BODILY
A
cowboy had been caught by some Indians and was about to be executed
when they asked him for any last request. So he walked over to
his horse and whispered something in its ear. The horse took off
madly over the hills and then came right back with a beautiful
naked blonde on its back.
The
cowboy took the blonde to a teepee and had sex. Then he came back
out and requested another talk with his horse. The Indians, amazed,
agreed again. So the cowboy walked over to the horse and whispered
in his ear again.
The
horse took off and then came back with a beatiful naked redhead.
He takes her into another teepee and has sex with her. He comes
out and once more asked to talk to his horse.
The
Indians once more agreed. So he walked over to the horse and whispered
something else into its ear. The horse took off and then came
right back with a beautiful naked brunette on its back. The cowboy
took the brunette to a teepee and had sex.
Then
he came back out and requested another talk with his horse. The
Indians, totally amazed by this point, agreed again. So the cowboy
walks over to the horse and says, "I'm only going to do this
once more, now read my lips, 'pose'"!
A
man walks into a drug store and calls the pharmacist over and
asks him if he has any pills that can keep him hard all night
since he had three girls coming over for the night.
The
pharmacist gave the man a jar of pills and told him to take two
every three hours and he would stay hard all night. The man went
home and took the whole box of 30 pills together.
The
next day the man returned to the drug store and called the pharmacist
over again. The man showed the pharmacist his penis which was
black and blue and covered with a rash. The man asked the pharmacist
for some rub A5-35, but the pharmacist told the man he was crazy
to put rub A5-35 on his penis.
The
man replied that it wasn't for his penis, but his shoulder, since
the girls did not show up.
This
useful tool is commonly found in the range of 8 inches long, the
functioning of which is enjoyed by members of both sexes. It is
usually found hung, dangling loosely, ready for instant action.

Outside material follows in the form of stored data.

(* ===== verification/SackSpec.v ===== *)
(** * What an acknowledgement says

    send_ack of src/utp_internal.cpp against the set view of Reorder.v: the
    cumulative number and the selective mask together describe exactly the set of
    packets that have arrived, as far as the mask reaches. *)
From S2P Require Import Prelude Wrap Packet Ring Arrays SockAddr Context AckList Socket Frame MtuSearch.
From S2P Require Import Send SendQueue SendInv Reorder Ack Incoming Receive OneWay Demo RecvSpec.

(** the fold that sets one bit per packet in the buffer *)
Lemma mask_fold_bit {A} (f : Z -> option A) n i :
  0 <= i ->
  Z.testbit (foldl (fun m i => match f i with Some _ => Z.lor m (Z.shiftl 1 i) | None => m end) 0
    (zseq n)) i = (i <? Z.of_nat n) && bool_decide (f i <> None).
Proof.
  intros Hi. induction n as [|n IH]; [by rewrite Z.bits_0, (proj2 (Z.ltb_ge _ _)) by lia|].
  rewrite zseq_S, foldl_app. cbn [foldl].
  assert (Hone : Z.testbit (Z.shiftl 1 (Z.of_nat n)) i = (i =? Z.of_nat n)).
  { rewrite Z.shiftl_1_l, Z.pow2_bits_eqb by lia. apply Z.eqb_sym. }
  destruct (Z.ltb_spec i (Z.of_nat (S n))), (Z.ltb_spec i (Z.of_nat n)), (Z.eqb_spec i (Z.of_nat n));
    try lia; destruct (f (Z.of_nat n)) eqn:Ef;
    rewrite ?Z.lor_spec, ?Hone, ?IH; subst; rewrite ?Ef; cbn; rewrite ?orb_false_r; done.
Qed.

Lemma eack_mask_bit inb ack i :
  0 <= i -> 0 <= ring_size inb ->
  Z.testbit (eack_mask inb ack) i =
  (i <? Z.min 30 (ring_size inb)) && bool_decide (ring_get inb (ack + i + 2) <> None).
Proof.
  intros Hi Hs. unfold eack_mask. rewrite (mask_fold_bit (fun i => ring_get inb (ack + i + 2))) by done.
  f_equal. rewrite Z2Nat.id; unfold tmin; destruct (Z.ltb_spec 30 (ring_size inb)); try lia; f_equal; lia.
Qed.

Section Spec.
Context {E : Env} {HA : GoodApp} (D : Z -> list Z) (isn : Z) (fin : option Z).

(** the mask is the set of packets after the missing one *)
Lemma mask_bit_arrived R k q i :
  buffered D isn R k q -> k ∉ R -> 0 <= i < 30 ->
  Z.testbit (eack_mask (inbuf q) (ack_nr q)) i = bool_decide (k + 1 + i ∈ R).
Proof.
  intros Hb Hk Hi. pose proof (ring_wf_mask _ (bf_ring _ _ _ _ _ Hb)) as Hm.
  rewrite eack_mask_bit by (unfold ring_size; lia). unfold ring_size.
  replace (ack_nr q + i + 2) with (ack_nr q + 1 + (i + 1)) by lia. fold (islot q (i + 1)).
  pose proof (bf_range _ _ _ _ _ Hb (k + 1 + i)) as Hr.
  destruct (Z.ltb_spec i (Z.min 30 (Ring.mask (inbuf q) + 1))) as [Hlt|Hge].
  2: { symmetry. apply bool_decide_eq_false. intros Hin. specialize (Hr Hin). lia. }
  cbn [andb]. destruct (Z.eq_dec i (Ring.mask (inbuf q))) as [He|Hne].
  - assert (Hw : islot q (i + 1) = islot q 0).
    { unfold islot. apply ring_get_mod; [apply Hb|]. rewrite He.
      replace (ack_nr q + 1 + (Ring.mask (inbuf q) + 1)) with
        (ack_nr q + 1 + 0 + 1 * (Ring.mask (inbuf q) + 1)) by lia. by rewrite Z_mod_plus_full. }
    rewrite Hw, (bf_slots _ _ _ _ _ Hb 0), decide_False by (rewrite ?Z.add_0_r; done || lia).
    rewrite bool_decide_false by (by intros []). symmetry. apply bool_decide_eq_false.
    intros Hin. specialize (Hr Hin). lia.
  - rewrite (bf_slots _ _ _ _ _ Hb) by lia. replace (k + (i + 1)) with (k + 1 + i) by lia.
    case_decide; [by rewrite !bool_decide_true|rewrite !bool_decide_false; [done..|by intros []]].
Qed.

(** nothing to report beyond the cumulative number *)
Lemma nothing_more R k q :
  recv_queue D isn fin R k q -> reorder_count q = 0 \/ got_fin_reached q = true ->
  forall o, o ∈ R -> o < k.
Proof.
  intros Hq [H0|Hf] o Ho.
  - pose proof (rc_buf _ _ _ _ _ _ Hq) as Hb. destruct (Z.lt_ge_cases o k) as [|Hle]; [done|exfalso].
    pose proof (bf_range _ _ _ _ _ Hb o Ho) as Hr. rewrite (bf_count _ _ _ _ _ Hb) in H0.
    pose proof (held_count_zero q (o - k) ltac:(lia) H0) as Hn.
    rewrite (bf_slots _ _ _ _ _ Hb), decide_True in Hn by (try lia; by replace (k + (o - k)) with o by lia).
    done.
  - destruct (rc_reached _ _ _ _ _ _ Hq Hf) as [_ Hfin].
    destruct (rc_last _ _ _ _ _ _ Hq _ Hfin) as [_ Hle]. specialize (Hle o Ho). lia.
Qed.

(** what an acknowledgement tells of the packets [R] that arrived, [k] being the
    first missing one *)
Definition reports (R : gset Z) (k : Z) (bs : list Z) : Prop :=
  exists h, decode_header bs = Some h /\ pf_type h = ST_STATE /\ pf_ack_nr h = u16 (isn + k - 1) /\
    if pf_ext h =? 1
    then rd bs 20 = Some 0 /\ rd bs 21 = Some 4 /\
      forall i, 0 <= i < 30 -> mask_bit (drop 22 bs) i = Some (bool_decide (k + 1 + i ∈ R))
    else forall o, o ∈ R -> o < k.

Lemma acknowledges_reports R k q bs :
  recv_queue D isn fin R k q -> k ∉ R -> acknowledges q bs -> reports R k bs.
Proof.
  intros Hq Hk (h & rest & -> & _ & Ht & Ha & Hext). pose proof (rc_buf _ _ _ _ _ _ Hq) as Hb.
  exists (norm_header h). split; [apply decode_encode_norm|]. split; [by apply norm_type|].
  split; [cbn; rewrite Ha, (bf_ack _ _ _ _ _ Hb); apply u16_u16|].
  assert (Hd : forall r, drop 22 (encode_header h ++ r) = drop 2 r).
  { intros r. replace 22%nat with (length (encode_header h) + 2)%nat by by rewrite encode_header_length.
    by rewrite <- drop_drop, drop_app_length. }
  case_match eqn:Hc.
  - destruct Hext as [He ->]. cbn [norm_header pf_ext]. rewrite He. cbn [Z.eqb u8].
    change (u8 1 =? 1) with true. cbn iota. split; [done|]. split; [done|]. intros i Hi.
    rewrite Hd. cbn [drop app]. rewrite drop_0, selective_ack_mask_roundtrip by lia. f_equal.
    by apply mask_bit_arrived.
  - destruct Hext as [He ->]. cbn [norm_header pf_ext]. rewrite He. change (u8 0 =? 1) with false.
    cbn iota. eapply nothing_more; [exact Hq|]. apply andb_false_iff in Hc as [Hc|Hc].
    + left. by apply negb_false_iff, Z.eqb_eq in Hc.
    + right. by apply negb_false_iff in Hc.
Qed.

(** C5: acknowledgements are exact.  When the packets at the offsets in [R] of a stream
    have arrived and [k] is the first one missing, send_ack ends without a failed
    assertion, sends a datagram if the callback for it is installed, and every datagram
    it sends is a ST_STATE packet whose ack_nr names packet [k - 1] and whose selective
    mask, if it has one, says for each of the 30 packets after packet [k] whether it has
    arrived; it has none only if nothing beyond [k] has arrived. *)
Theorem acknowledgement_is_exact R k s :
  receiver D isn fin R k s -> k ∉ R ->
  exists s' rs, send_ack false s = Ok tt s' /\ rq (me s') = rq (me s) /\
    trace (st_sys s') = rs ++ trace (st_sys s) /\
    (has_callback (ctx (st_sys s)) UTP_SENDTO = true -> exists bs a fl, Sendto (this (me s)) bs a fl ∈ rs) /\
    forall p bs a fl, Sendto p bs a fl ∈ rs -> reports R k bs.
Proof.
  intros [Hs Hc Hq] Hk. destruct s as [c y]. cbn [me st_sys] in *.
  assert (Hw : wp no_fault (send_ack false) (fun _ s' => rq (me s') = rq c /\
    traced (sends_only (acknowledges (rq c))) y (st_sys s') /\
    emitted (this c) (acknowledges (rq c)) y (st_sys s')) (mkSt c y)).
  { apply wp_send_ack_D; [done| |].
    - intros _ _. split; [done|]. pose proof (rc_buf _ _ _ _ _ _ Hq) as Hb.
      pose proof (ring_wf_mask _ (bf_ring _ _ _ _ _ Hb)).
      rewrite (bf_slots _ _ _ _ _ Hb), decide_False by (rewrite ?Z.add_0_r; done || lia). done.
    - intros w y' Hy He _ _. split; [by destruct c|]. split; [by apply traced_next|done]. }
  destruct (proj1 (wp_ok _ _ _) Hw) as ([] & s' & E' & Hrq & (rs & Ht & Hrs) & He).
  exists s', rs. split; [done|]. split; [done|]. split; [done|]. split.
  { intros Hcb. destruct (He Hcb) as (rs1 & [] & Ht1 & Hin & Hr); try done. destruct Hr as [-> _]. do 3 eexists.
    rewrite Ht in Ht1. apply app_inv_tail in Ht1 as ->. exact Hin. }
  intros p bs a fl Hin.
  rewrite Forall_forall in Hrs. destruct (Hrs _ Hin) as [_ Hack]. by eapply acknowledges_reports.
Qed.
End Spec.

(** ** Witness: packets 0 and 1 are missing, packet 2 has arrived *)
Definition demo_holding : St :=
  mkSt (demo_sock <| rq ::= fun q =>
    q <| inbuf ::= fun r => ring_put r 3 (Some (demo_stream 2)) |> <| reorder_count := 1 |> |>) demo_sys.

Lemma demo_holding_receiver : receiver demo_stream 1 (Some 3) ({[2]} ∪ ∅) 0 demo_holding.
Proof.
  pose proof (ls_recv _ _ _ _ _ _ _ demo_listening) as [Hs Hc [Hb Ho Hg Hr Hl]].
  split; [exact demo_sys_ok|exact Hc|]. split; try done.
  - apply (buffered_store demo_stream 1 ∅ 0 (rq (me demo_st)) _ 2 3); try done; lia.
  - intros N [= <-]. split; [done|].
    intros o [->%elem_of_singleton|?%elem_of_empty]%elem_of_union; [lia|done].
  - intros N [= <-] [Hn%elem_of_singleton|?%elem_of_empty]%elem_of_union; [lia|done].
Qed.

Lemma acknowledgement_is_exact_witness :
  exists s' rs, send_ack false demo_holding = Ok tt s' /\ rq (me s') = rq (me demo_holding) /\
    trace (st_sys s') = rs ++ trace (st_sys demo_holding) /\
    (has_callback demo_ctx UTP_SENDTO = true -> exists bs a fl, Sendto 1 bs a fl ∈ rs) /\
    forall p bs a fl, Sendto p bs a fl ∈ rs -> reports 1 ({[2]} ∪ ∅) 0 bs.
Proof.
  apply (acknowledgement_is_exact demo_stream 1 (Some 3) ({[2]} ∪ ∅) 0 demo_holding demo_holding_receiver).
  by intros [?%elem_of_singleton|?%elem_of_empty]%elem_of_union.
Defined.

(** evaluated: the datagram acknowledges nothing in sequence and packet 2 by bit 1 *)
Example demo_ack_bytes :
  match send_ack false demo_holding with
  | Ok _ s' => head (trace (st_sys s')) = Some (Sendto 1
      [33; 1; 0; 78; 0; 15; 70; 40; 0; 0; 0; 0; 0; 16; 0; 0; 0; 1; 0; 0; 0; 4; 2; 0; 0; 0] demo_peer 0)
  | Err _ _ => False
  end.
Proof. by vm_compute. Qed.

It boasts of a clump of little hairy things at one end and a small
hole at the other.
In
use, it is inserted, almost always willingly, sometimes slowly,
sometimes quickly, into a warm, fleshy, moist opening where it
is thrust in and drawn out again and again many times in succession,
often quickly and accompanied by squirming bodily movements.
Anyone
found listening in will most surely recognize the rhythmic, pulsing
sound, resulting from the well lubricated movements. When finally
withdrawn, it leaves behind a juicy, frothy, sticky white substance,
some of which will need cleaning from the outer surfaces of the
opening and some of from its long glistening shaft.
After
everything is done and the flowing and cleansing liquids have
ceased emmanating, it is returned to its freely hanging state
of rest, ready for yet another bit of action, hopefully reaching
its bristling climax twice or three times a day, but often much
less. Ah yes, such are the characteristics of one's toothbrush!
A
huge muscular man walks into a bar and orders a beer. The bartender
hands him the beer and says, "You know, I'm not gay but I
want to compliment you on your physique, it really is phenomenal!
I have a question though, why is your head so small?"
The
big guy nods slowly. He's obviously fielded this question many
times. "One day," he begins, "I was hunting when
I got lost in the woods. I heard someone crying for help and finally
realized that it was coming from a frog sitting next to a stream.
So
I picked up the frog and it said, "Kiss me. Kiss me and I
will turn into a genie and grant you 3 wishes." So I looked
around to make sure I was alone and gave the frog a kiss. POOF!
The frog turned into a beautiful, voluptuous, naked woman.
She
said, "You now have 3 wishes." I looked down at my scrawny
115 pound body and said, "I want a body like Arnold Schwarzenneger."
She nodded, whispered a spell, and POOF! there I was, so huge
that I ripped out of my clothes and was standing there naked!
She
then asked, "What will be your second wish?" I looked
hungrily at her beautiful body and replied, "I want to make
sensuous love with you here by this stream." She nodded,
laid down, and beckoned to me. "We then made love for hours!"
Later,
as we lay there next to each other, sweating from our glorious
lovemaking, she whispered into my ear, "You know, you do
have one more wish. What will it be?" I looked at her and
replied, "How about a little head?"
Why
do bald men have holes in their pockets?
So they can run their hands through hair!